'''

(** COUNT takes its fast path, which looks at no event, only where every
    event it counts is visible to the reader, with one exception: team catalogs
    (kind 30193), see [fast_count_sees_private_teams]. *)
Theorem fast_count_is_visible f reader ev :
  count_takes_fast_path f reader = true -> filter_match_one f ev = true ->
  to_ascii_lowercase reader = reader ->
  to_ascii_lowercase (ev_pubkey (stored_event ev)) = ev_pubkey (stored_event ev) ->
  ev_kind (stored_event ev) <> KIND_TEAM_CATALOG ->
  event_visible_to_reader (stored_event ev) reader = true.
Proof.
  intros Hf Hm Hlr Hle Hk. unfold count_takes_fast_path in Hf. rewrite !andb_true_iff in Hf.
  destruct Hf as [[[_ Hau] Hres] Hsh]. unfold event_visible_to_reader.
  assert (is_author_only_event (stored_event ev) reader = false) as ->.
  { unfold is_author_only_event. destruct (in_kinds AUTHOR_ONLY_KINDS _) eqn:Hin; [|done]. cbn.
    apply in_kinds_spec in Hin. unfold filter_can_match_author_only_kinds in Hau.
    rewrite (can_match_spec _ _ _ Hm Hin) in Hau. cbn in Hau. destruct (authors f) as [l|] eqn:Hal; [|done].
    cbn in Hau. apply all_self_spec in Hau as [_ Hself].
    rewrite (lower_key_eq _ _ Hle Hlr (Hself _ (filter_match_authors f ev l Hm Hal))).
    by rewrite String.eqb_refl. }
  assert (is_unshared_gated_event (stored_event ev) reader = false) as ->.
  { unfold is_unshared_gated_event, is_shared_gated_kind.
    destruct (in_kinds SHARED_GATED_KINDS _) eqn:Hin; [|done]. exfalso. apply in_kinds_spec in Hin.
    unfold SHARED_GATED_KINDS in Hin. rewrite elem_of_cons, list_elem_of_singleton in Hin.
    destruct Hin as [Hp|Ht]; [|done]. unfold filter_can_match_shared_gated_kinds in Hsh.
    destruct (kinds f) as [ks|] eqn:Hks; [|done]. cbn in Hsh. apply negb_true_iff in Hsh.
    assert (existsb (fun k => k =? KIND_PERSONA) ks = true); [|congruence].
    apply existsb_exists. exists KIND_PERSONA. rewrite <- list_elem_of_In. split; [|done].
    rewrite <- Hp. by eapply filter_match_kind. }
  unfold reader_authorized_for_event. destruct (in_kinds RESULT_GATED_KINDS _) eqn:Hin; [|done]. cbn [negb].
  case_match; [done|]. apply in_kinds_spec in Hin. unfold filter_can_match_result_gated_kinds in Hres.
  rewrite (can_match_spec _ _ _ Hm Hin) in Hres. cbn in Hres. rewrite negb_involutive in Hres.
  unfold result_gated_count_safe_for_pushdown in Hres.
  destruct (generic_tags f !! "p"%string) as [values|] eqn:Hv; [|done]. by eapply match_self_tag.
Qed.

(** ** Where the code falls short *)

Definition alice : string := "a1".
Definition mallory : string := "b2".
Definition private_team : Event := {|
  ev_id := "e1"; ev_pubkey := alice; ev_created_at := 0; ev_kind := KIND_TEAM_CATALOG;
  ev_tags := [["d"; "ops"]]; ev_content := "{}"; ev_sig := "" |}%string.
Definition team_filter : Filter := {|
  ids := None; authors := Some [alice]; kinds := Some [KIND_TEAM_CATALOG]; search := None; since := None;
  until := None; limit := None; generic_tags := ∅ |}.

(** [filter_can_match_shared_gated_kinds] knows personas only, so counting
    someone else's unshared teams goes the fast way and tells how many there
    are. *)
Lemma fast_count_sees_private_teams :
  let ev := {| stored_event := private_team; stored_channel := None; verified := true |} in
  count_takes_fast_path team_filter mallory = true /\ filters_match [team_filter] ev = true
  /\ event_visible_to_reader private_team mallory = false
  /\ count_fallback mallory team_filter [ev] = Some 0%nat.
Proof. vm_compute. done. Qed.

Definition hidden : Event := {|
  ev_id := "e2"; ev_pubkey := "relay"; ev_created_at := 0; ev_kind := KIND_DM_VISIBILITY;
  ev_tags := [["p"; alice]]; ev_content := "{}"; ev_sig := "" |}%string.
Definition by_id : Filter := {|
  ids := Some ["e2"%string]; authors := None; kinds := None; search := None; since := None; until := None;
  limit := None; generic_tags := ∅ |}.
Definition no_uuid (_ : string) : option string := None.
Definition mallory_ctx : AuthContext := {|
  auth_pubkey := mallory; may_read := true; token_channels := None |}.
Definition mallory_connected : Server := set_connections
  {[ "c1"%string := {| conn_community := "acme"; conn_auth := Some mallory_ctx; conn_subs := ∅ |} ]} start.
Definition watching : Server :=
  (handle_req no_uuid "c1" "s1" [by_id] (Ok []) (fun _ => Ok false) mallory_connected).2.
Definition open_channels (_ _ : string) : Result string LookupError := Ok "open"%string.
Definition no_members (_ _ _ : string) : Result bool LookupError := Ok false.

(** A viewer-private event that arrives from another relay reaches a foreign
    subscription that asks for it by its id: the owner gate of
    [dispatch_persistent_event_inner] is on the accepting relay only. *)
Lemma cluster_fan_out_skips_owner_gate :
  let ev := {| stored_event := hidden; stored_channel := None; verified := false |} in
  (dispatch_persistent_event_inner open_channels no_members "acme" ev None true watching).1 = []
  /\ (fan_out_pubsub_event open_channels no_members "acme" None hidden watching).1
     = [("c1", "s1")]%string
  /\ event_visible_to_reader hidden mallory = false.
Proof. vm_compute. done. Qed.

(** [total_connections] is documented to count connections with at least one
    subscription; a connection that closed its last one still counts. *)
Lemma idle_connections_are_counted :
  let r := run [Register "acme" "c1" "s1" [any_filter] None; Unsubscribe "c1" "s1"] in
  total_connections r = 1%nat /\ total_subscriptions r = 0%nat.
Proof. vm_compute. done. Qed.

(** ** The theorems at concrete servers *)

Definition alice_ctx : AuthContext := {| auth_pubkey := alice; may_read := true; token_channels := None |}.
Definition fresh : Connection := {| conn_community := "acme"; conn_auth := None; conn_subs := ∅ |}.
Definition connected : Server := set_connections (<["c0"%string := fresh]> (connections start)) start.
Definition alice_connected : Server :=
  set_connections (<["c0"%string := authenticated alice_ctx fresh]> (connections connected)) connected.
Definition own_hidden : Filter := {|
  ids := None; authors := None; kinds := Some [KIND_DM_VISIBILITY]; search := None; since := None;
  until := None; limit := None; generic_tags := {[ "p"%string := [alice] ]} |}.
Definition room : Filter := {|
  ids := None; authors := None; kinds := Some [9]; search := None; since := None; until := None;
  limit := None; generic_tags := {[ "h"%string := ["room"%string] ]} |}.
Definition asked (sub : string) (filters : list Filter) : Server :=
  (handle_req Some "c0" sub filters (Ok ["room"%string]) (fun _ => Ok false) alice_connected).2.

Lemma asked_runs sub filters : rtc (server_step Some) start (asked sub filters).
Proof.
  eapply rtc_l; [apply (StepConnect Some "c0" "acme"); reflexivity|].
  eapply rtc_l; [apply (StepAuth Some "c0" fresh alice_ctx); [vm_compute; reflexivity|reflexivity]|].
  eapply rtc_l; [apply StepReq|]. apply rtc_refl.
Qed.

Definition hidden_event : StoredEvent := {|
  stored_event := hidden; stored_channel := None; verified := true |}.
Lemma gated_events_reach_their_reader_witness :
  fan_out_scoped "acme" hidden_event (registry (asked "mine" [own_hidden])) = [("c0", "mine")]%string
  /\ exists reader, pubkey_for_conn (asked "mine" [own_hidden]) "c0" = Some reader.
Proof.
  assert (fan_out_scoped "acme" hidden_event (registry (asked "mine" [own_hidden]))
          = [("c0", "mine")]%string) as Hf by (vm_compute; reflexivity).
  split; [exact Hf|].
  destruct (gated_events_reach_their_reader Some (asked "mine" [own_hidden]) "acme" hidden_event
              ("c0", "mine")%string) as (reader & Hr & _).
  - apply asked_runs.
  - reflexivity.
  - apply in_kinds_spec. vm_compute. reflexivity.
  - rewrite Hf. left.
  - exists reader. exact Hr.
Defined.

'''

Transcribe, word for word, the data above from its first line through the line with "rewrite (lower_key_eq _", and include nothing else.

◆ Task answer ◆
(** COUNT takes its fast path, which looks at no event, only where every
    event it counts is visible to the reader, with one exception: team catalogs
    (kind 30193), see [fast_count_sees_private_teams]. *)
Theorem fast_count_is_visible f reader ev :
  count_takes_fast_path f reader = true -> filter_match_one f ev = true ->
  to_ascii_lowercase reader = reader ->
  to_ascii_lowercase (ev_pubkey (stored_event ev)) = ev_pubkey (stored_event ev) ->
  ev_kind (stored_event ev) <> KIND_TEAM_CATALOG ->
  event_visible_to_reader (stored_event ev) reader = true.
Proof.
  intros Hf Hm Hlr Hle Hk. unfold count_takes_fast_path in Hf. rewrite !andb_true_iff in Hf.
  destruct Hf as [[[_ Hau] Hres] Hsh]. unfold event_visible_to_reader.
  assert (is_author_only_event (stored_event ev) reader = false) as ->.
  { unfold is_author_only_event. destruct (in_kinds AUTHOR_ONLY_KINDS _) eqn:Hin; [|done]. cbn.
    apply in_kinds_spec in Hin. unfold filter_can_match_author_only_kinds in Hau.
    rewrite (can_match_spec _ _ _ Hm Hin) in Hau. cbn in Hau. destruct (authors f) as [l|] eqn:Hal; [|done].
    cbn in Hau. apply all_self_spec in Hau as [_ Hself].
    rewrite (lower_key_eq _ _ Hle Hlr (Hself _ (filter_match_authors f ev l Hm Hal))).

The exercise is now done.